One of the earliest mentions of mushroom chromosome counts is by Sass, who reported a diploid chromosome number of approximately eight in the two-spored cultivated mushroom, Agaricus campestris Fr. var. bisporus. However, Colson later reported a chromosome number of n = 9 for the same species. These studies laid the groundwork for further investigations into the chromosome counts of various mushroom species.
For example, research on the oyster mushroom, Pleurotus ostreatus, has led to the construction of a genetic linkage map. This map covers nearly the whole genome of P. ostreatus, allowing for the physical mapping of some genes or phenotypic markers on specific chromosomes. The availability of this linkage map opens up possibilities for addressing basic and applied questions related to chromosome length polymorphisms, quantitative trait loci, and breeding strategies.
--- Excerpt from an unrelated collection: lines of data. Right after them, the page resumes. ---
Lemma zlen_replicate n x : zlen (replicate n x) = Z.of_nat n.
Proof. unfold zlen. by rewrite length_replicate. Qed.

Lemma zget_Some_range l i x : zget l i = Some x → 0 ≤ i < zlen l.
Proof.
  unfold zget, zlen. case_if; [|done]. intros ?%lookup_lt_Some. lia.
Qed.

Lemma zget_is_Some l i : 0 ≤ i < zlen l → is_Some (zget l i).
Proof.
  unfold zget, zlen. intros. case_if; [|lia].
  apply lookup_lt_is_Some. lia.
Qed.

Lemma zget_None l i : zget l i = None ↔ ¬ (0 ≤ i < zlen l).
Proof.
  split.
  - intros H [x Hx]%zget_is_Some. congruence.
  - destruct (zget l i) eqn:E; [|done]. by intros []; apply zget_Some_range in E.
Qed.

Lemma zget_nat l (n : nat) : zget l (Z.of_nat n) = l !! n.
Proof. unfold zget. case_if; [|lia]. by rewrite Nat2Z.id. Qed.

Lemma zget_of_lookup l i : 0 ≤ i → zget l i = l !! Z.to_nat i.
Proof. intros. unfold zget. by case_if; [|lia]. Qed.

Lemma zget_zupd_eq l i x : 0 ≤ i < zlen l → zget (zupd l i x) i = Some x.
Proof.
  unfold zget, zupd, zlen. intros. case_if; [|lia].
  apply list_lookup_insert_eq. lia.
Qed.

Lemma zget_zupd_ne l i j x : 0 ≤ i → i ≠ j → zget (zupd l i x) j = zget l j.
Proof.
  unfold zget, zupd. intros. case_if; [|done].
  apply list_lookup_insert_ne. lia.
Qed.

Lemma zset_ok l i x : 0 ≤ i < zlen l → zset l i x = Some (zupd l i x).
Proof. unfold zset. intros. case_if; [done|]. destruct Heqb; lia_bool. Qed.

Lemma zset_inv l i x l' : zset l i x = Some l' → 0 ≤ i < zlen l ∧ l' = zupd l i x.
Proof. unfold zset. case_if; intros; simplify_eq. done. Qed.

Lemma load_ok l i x : zget l i = Some x → load l i = Done x.
Proof. unfold load. by intros ->. Qed.

Lemma load_inv l i x : load l i = Done x → zget l i = Some x.
Proof. unfold load. destruct (zget l i); naive_solver. Qed.

Lemma store_ok l i x : 0 ≤ i < zlen l → store l i x = Done (zupd l i x).
Proof. intros. unfold store. by rewrite zset_ok. Qed.

Lemma store_inv l i x l' : store l i x = Done l' → 0 ≤ i < zlen l ∧ l' = zupd l i x.
Proof.
  unfold store. destruct (zset l i x) eqn:E; [|done].
  intros; simplify_eq/=. by apply zset_inv.
Qed.

Lemma load_oob l i : ¬ (0 ≤ i < zlen l) → load l i = Undef.
Proof. intros ?%zget_None. unfold load. by rewrite H. Qed.

Lemma store_oob l i x : ¬ (0 ≤ i < zlen l) → store l i x = Undef.
Proof.
  intros. unfold store. destruct (zset l i x) eqn:E; [|done].
  by apply zset_inv in E as [??].
Qed.
(* ===== verification/CDouble.v ===== *)
(** The fragment of C's [double] arithmetic the recogniser and the hash table use: IEEE-754
    binary64 with round-to-nearest-even, on the Standard Library's executable
    [spec_float] (no primitive floats, hence no axioms), conversion from [int]
    and the truncating conversion back to [int]. *)
From Corelib Require Import SpecFloat.
From S2P Require Import Prelude.

Definition dprec : Z := 53.
Definition demax : Z := 1024.

Definition double_of_int (z : Z) : spec_float := binary_normalize dprec demax z 0 false.
Definition dmul : spec_float → spec_float → spec_float := SFmul dprec demax.
Definition ddiv : spec_float → spec_float → spec_float := SFdiv dprec demax.
Definition dadd : spec_float → spec_float → spec_float := SFadd dprec demax.

(** [x <= y], false for a NaN. *)
Definition dle (x y : spec_float) : bool := SFleb x y.

(** [(int) d]: truncation toward zero, undefined when the value does not fit. *)
Definition int_of_double (d : spec_float) : res Z :=
  match d with
  | S754_zero _ => Done 0
  | S754_finite s m e =>
      let v := Z.shiftl (Z.pos m) e in
      cint (if s then - v else v)
  | _ => Undef
  end.

(** A decimal literal: the double nearest to it, given as m * 2^e. *)
Definition dlit (m : positive) (e : Z) : spec_float := S754_finite false m e.
Definition lit_0_95 : spec_float := dlit 8556839292003942 (-53).
Definition lit_0_299 : spec_float := dlit 5386305154335113 (-54).
Definition lit_0_587 : spec_float := dlit 5287225962532962 (-53).
Definition lit_0_114 : spec_float := dlit 8214565720323785 (-56).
Another species that has been studied is Coprinopsis cinerea (formerly known as Coprinus cinereus) . Sequencing and analysis of its
In summary, while the specific chromosome count for wild mushrooms may not be readily available, studies on cultivated, edible, and other wild mushroom species suggest that the chromosome count varies across different mushroom species. The availability of genetic linkage maps and sequencing data is helping to improve our understanding of chromosome counts and their implications for mushroom biology, evolution, and potential applications.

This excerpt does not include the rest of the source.